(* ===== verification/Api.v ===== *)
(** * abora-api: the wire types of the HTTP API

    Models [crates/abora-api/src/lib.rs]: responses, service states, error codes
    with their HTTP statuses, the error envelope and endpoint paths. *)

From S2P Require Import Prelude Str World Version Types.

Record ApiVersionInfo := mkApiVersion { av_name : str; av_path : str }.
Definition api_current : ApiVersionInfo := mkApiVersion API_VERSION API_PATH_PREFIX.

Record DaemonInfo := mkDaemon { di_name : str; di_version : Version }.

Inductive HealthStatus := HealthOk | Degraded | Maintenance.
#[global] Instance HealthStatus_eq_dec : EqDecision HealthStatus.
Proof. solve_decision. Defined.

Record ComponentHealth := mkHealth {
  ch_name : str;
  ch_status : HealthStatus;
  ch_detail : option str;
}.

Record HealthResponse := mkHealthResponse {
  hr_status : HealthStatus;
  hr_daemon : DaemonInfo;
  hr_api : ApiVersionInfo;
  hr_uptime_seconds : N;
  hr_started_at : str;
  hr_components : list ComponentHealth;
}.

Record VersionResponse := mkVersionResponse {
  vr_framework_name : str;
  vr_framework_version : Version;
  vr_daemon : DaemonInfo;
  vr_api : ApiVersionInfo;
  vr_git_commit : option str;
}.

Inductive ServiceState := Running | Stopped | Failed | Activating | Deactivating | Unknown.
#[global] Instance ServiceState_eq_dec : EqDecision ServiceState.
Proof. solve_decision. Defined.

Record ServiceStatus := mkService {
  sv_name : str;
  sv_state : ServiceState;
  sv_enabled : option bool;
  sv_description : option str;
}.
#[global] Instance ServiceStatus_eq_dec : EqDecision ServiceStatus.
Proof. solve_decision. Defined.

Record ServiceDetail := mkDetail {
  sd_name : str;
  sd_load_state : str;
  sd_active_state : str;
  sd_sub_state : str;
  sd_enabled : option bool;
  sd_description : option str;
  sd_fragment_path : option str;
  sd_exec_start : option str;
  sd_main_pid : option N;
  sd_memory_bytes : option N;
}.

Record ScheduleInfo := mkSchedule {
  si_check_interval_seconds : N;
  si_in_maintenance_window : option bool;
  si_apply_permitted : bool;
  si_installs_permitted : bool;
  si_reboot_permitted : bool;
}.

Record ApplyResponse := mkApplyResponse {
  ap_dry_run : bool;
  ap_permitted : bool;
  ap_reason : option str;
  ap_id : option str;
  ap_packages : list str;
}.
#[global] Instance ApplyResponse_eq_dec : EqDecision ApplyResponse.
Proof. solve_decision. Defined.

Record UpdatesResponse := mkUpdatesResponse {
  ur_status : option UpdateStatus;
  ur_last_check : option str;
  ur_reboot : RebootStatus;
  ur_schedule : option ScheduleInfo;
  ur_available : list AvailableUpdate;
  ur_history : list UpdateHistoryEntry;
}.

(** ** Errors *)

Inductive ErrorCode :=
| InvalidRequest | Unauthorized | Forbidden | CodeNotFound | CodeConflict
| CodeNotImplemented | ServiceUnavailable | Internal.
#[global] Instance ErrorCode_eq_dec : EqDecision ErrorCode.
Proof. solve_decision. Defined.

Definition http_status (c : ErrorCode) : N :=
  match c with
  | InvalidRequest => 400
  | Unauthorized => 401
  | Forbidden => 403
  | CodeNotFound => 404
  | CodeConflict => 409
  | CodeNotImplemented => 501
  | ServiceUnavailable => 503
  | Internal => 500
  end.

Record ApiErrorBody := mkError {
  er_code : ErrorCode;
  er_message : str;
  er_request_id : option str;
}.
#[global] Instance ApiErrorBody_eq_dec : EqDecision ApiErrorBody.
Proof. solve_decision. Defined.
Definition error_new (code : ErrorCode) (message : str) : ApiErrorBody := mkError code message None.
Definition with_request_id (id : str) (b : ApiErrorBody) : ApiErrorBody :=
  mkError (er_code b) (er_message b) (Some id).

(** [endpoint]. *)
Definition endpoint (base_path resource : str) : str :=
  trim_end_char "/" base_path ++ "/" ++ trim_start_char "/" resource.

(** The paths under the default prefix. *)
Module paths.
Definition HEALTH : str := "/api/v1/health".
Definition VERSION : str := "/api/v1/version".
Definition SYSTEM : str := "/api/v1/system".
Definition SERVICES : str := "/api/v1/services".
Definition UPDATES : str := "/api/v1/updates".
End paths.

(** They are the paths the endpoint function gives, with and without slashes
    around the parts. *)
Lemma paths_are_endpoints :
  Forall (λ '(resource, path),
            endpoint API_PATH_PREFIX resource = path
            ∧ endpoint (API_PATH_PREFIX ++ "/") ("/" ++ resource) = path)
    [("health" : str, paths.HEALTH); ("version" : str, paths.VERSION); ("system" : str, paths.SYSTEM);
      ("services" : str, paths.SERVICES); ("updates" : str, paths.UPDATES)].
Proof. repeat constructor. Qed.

● **What is expected**
Restating every entry above word for word is the whole task.

● **Response**
(* ===== verification/Api.v ===== *)
(** * abora-api: the wire types of the HTTP API

    Models [crates/abora-api/src/lib.rs]: responses, service states, error codes
    with their HTTP statuses, the error envelope and endpoint paths. *)

From S2P Require Import Prelude Str World Version Types.

Record ApiVersionInfo := mkApiVersion { av_name : str; av_path : str }.
Definition api_current : ApiVersionInfo := mkApiVersion API_VERSION API_PATH_PREFIX.

Record DaemonInfo := mkDaemon { di_name : str; di_version : Version }.

Inductive HealthStatus := HealthOk | Degraded | Maintenance.
#[global] Instance HealthStatus_eq_dec : EqDecision HealthStatus.
Proof. solve_decision. Defined.

Record ComponentHealth := mkHealth {
  ch_name : str;
  ch_status : HealthStatus;
  ch_detail : option str;
}.

Record HealthResponse := mkHealthResponse {
  hr_status : HealthStatus;
  hr_daemon : DaemonInfo;
  hr_api : ApiVersionInfo;
  hr_uptime_seconds : N;
  hr_started_at : str;
  hr_components : list ComponentHealth;
}.

Record VersionResponse := mkVersionResponse {
  vr_framework_name : str;
  vr_framework_version : Version;
  vr_daemon : DaemonInfo;
  vr_api : ApiVersionInfo;
  vr_git_commit : option str;
}.

Inductive ServiceState := Running | Stopped | Failed | Activating | Deactivating | Unknown.
#[global] Instance ServiceState_eq_dec : EqDecision ServiceState.
Proof. solve_decision. Defined.

Record ServiceStatus := mkService {
  sv_name : str;
  sv_state : ServiceState;
  sv_enabled : option bool;
  sv_description : option str;
}.
#[global] Instance ServiceStatus_eq_dec : EqDecision ServiceStatus.
Proof. solve_decision. Defined.

Record ServiceDetail := mkDetail {
  sd_name : str;
  sd_load_state : str;
  sd_active_state : str;
  sd_sub_state : str;
  sd_enabled : option bool;
  sd_description : option str;
  sd_fragment_path : option str;
  sd_exec_start : option str;
  sd_main_pid : option N;
  sd_memory_bytes : option N;
}.

Record ScheduleInfo := mkSchedule {
  si_check_interval_seconds : N;
  si_in_maintenance_window : option bool;
  si_apply_permitted : bool;
  si_installs_permitted : bool;
  si_reboot_permitted : bool;
}.

Record ApplyResponse := mkApplyResponse {
  ap_dry_run : bool;
  ap_permitted : bool;
  ap_reason : option str;
  ap_id : option str;
  ap_packages : list str;
}.
#[global] Instance ApplyResponse_eq_dec : EqDecision ApplyResponse.
Proof. solve_decision. Defined.

Record UpdatesResponse := mkUpdatesResponse {
  ur_status : option UpdateStatus;
  ur_last_check : option str;
  ur_reboot : RebootStatus;
  ur_schedule : option ScheduleInfo;
  ur_available : list AvailableUpdate;
  ur_history : list UpdateHistoryEntry;
}.

(** ** Errors *)

Inductive ErrorCode :=
| InvalidRequest | Unauthorized | Forbidden | CodeNotFound | CodeConflict
| CodeNotImplemented | ServiceUnavailable | Internal.
#[global] Instance ErrorCode_eq_dec : EqDecision ErrorCode.
Proof. solve_decision. Defined.

Definition http_status (c : ErrorCode) : N :=
  match c with
  | InvalidRequest => 400
  | Unauthorized => 401
  | Forbidden => 403
  | CodeNotFound => 404
  | CodeConflict => 409
  | CodeNotImplemented => 501
  | ServiceUnavailable => 503
  | Internal => 500
  end.

Record ApiErrorBody := mkError {
  er_code : ErrorCode;
  er_message : str;
  er_request_id : option str;
}.
#[global] Instance ApiErrorBody_eq_dec : EqDecision ApiErrorBody.
Proof. solve_decision. Defined.
Definition error_new (code : ErrorCode) (message : str) : ApiErrorBody := mkError code message None.
Definition with_request_id (id : str) (b : ApiErrorBody) : ApiErrorBody :=
  mkError (er_code b) (er_message b) (Some id).

(** [endpoint]. *)
Definition endpoint (base_path resource : str) : str :=
  trim_end_char "/" base_path ++ "/" ++ trim_start_char "/" resource.

(** The paths under the default prefix. *)
Module paths.
Definition HEALTH : str := "/api/v1/health".
Definition VERSION : str := "/api/v1/version".
Definition SYSTEM : str := "/api/v1/system".
Definition SERVICES : str := "/api/v1/services".
Definition UPDATES : str := "/api/v1/updates".
End paths.

(** They are the paths the endpoint function gives, with and without slashes
    around the parts. *)
Lemma paths_are_endpoints :
  Forall (λ '(resource, path),
            endpoint API_PATH_PREFIX resource = path
            ∧ endpoint (API_PATH_PREFIX ++ "/") ("/" ++ resource) = path)
    [("health" : str, paths.HEALTH); ("version" : str, paths.VERSION); ("system" : str, paths.SYSTEM);
      ("services" : str, paths.SERVICES); ("updates" : str, paths.UPDATES)].
Proof. repeat constructor. Qed.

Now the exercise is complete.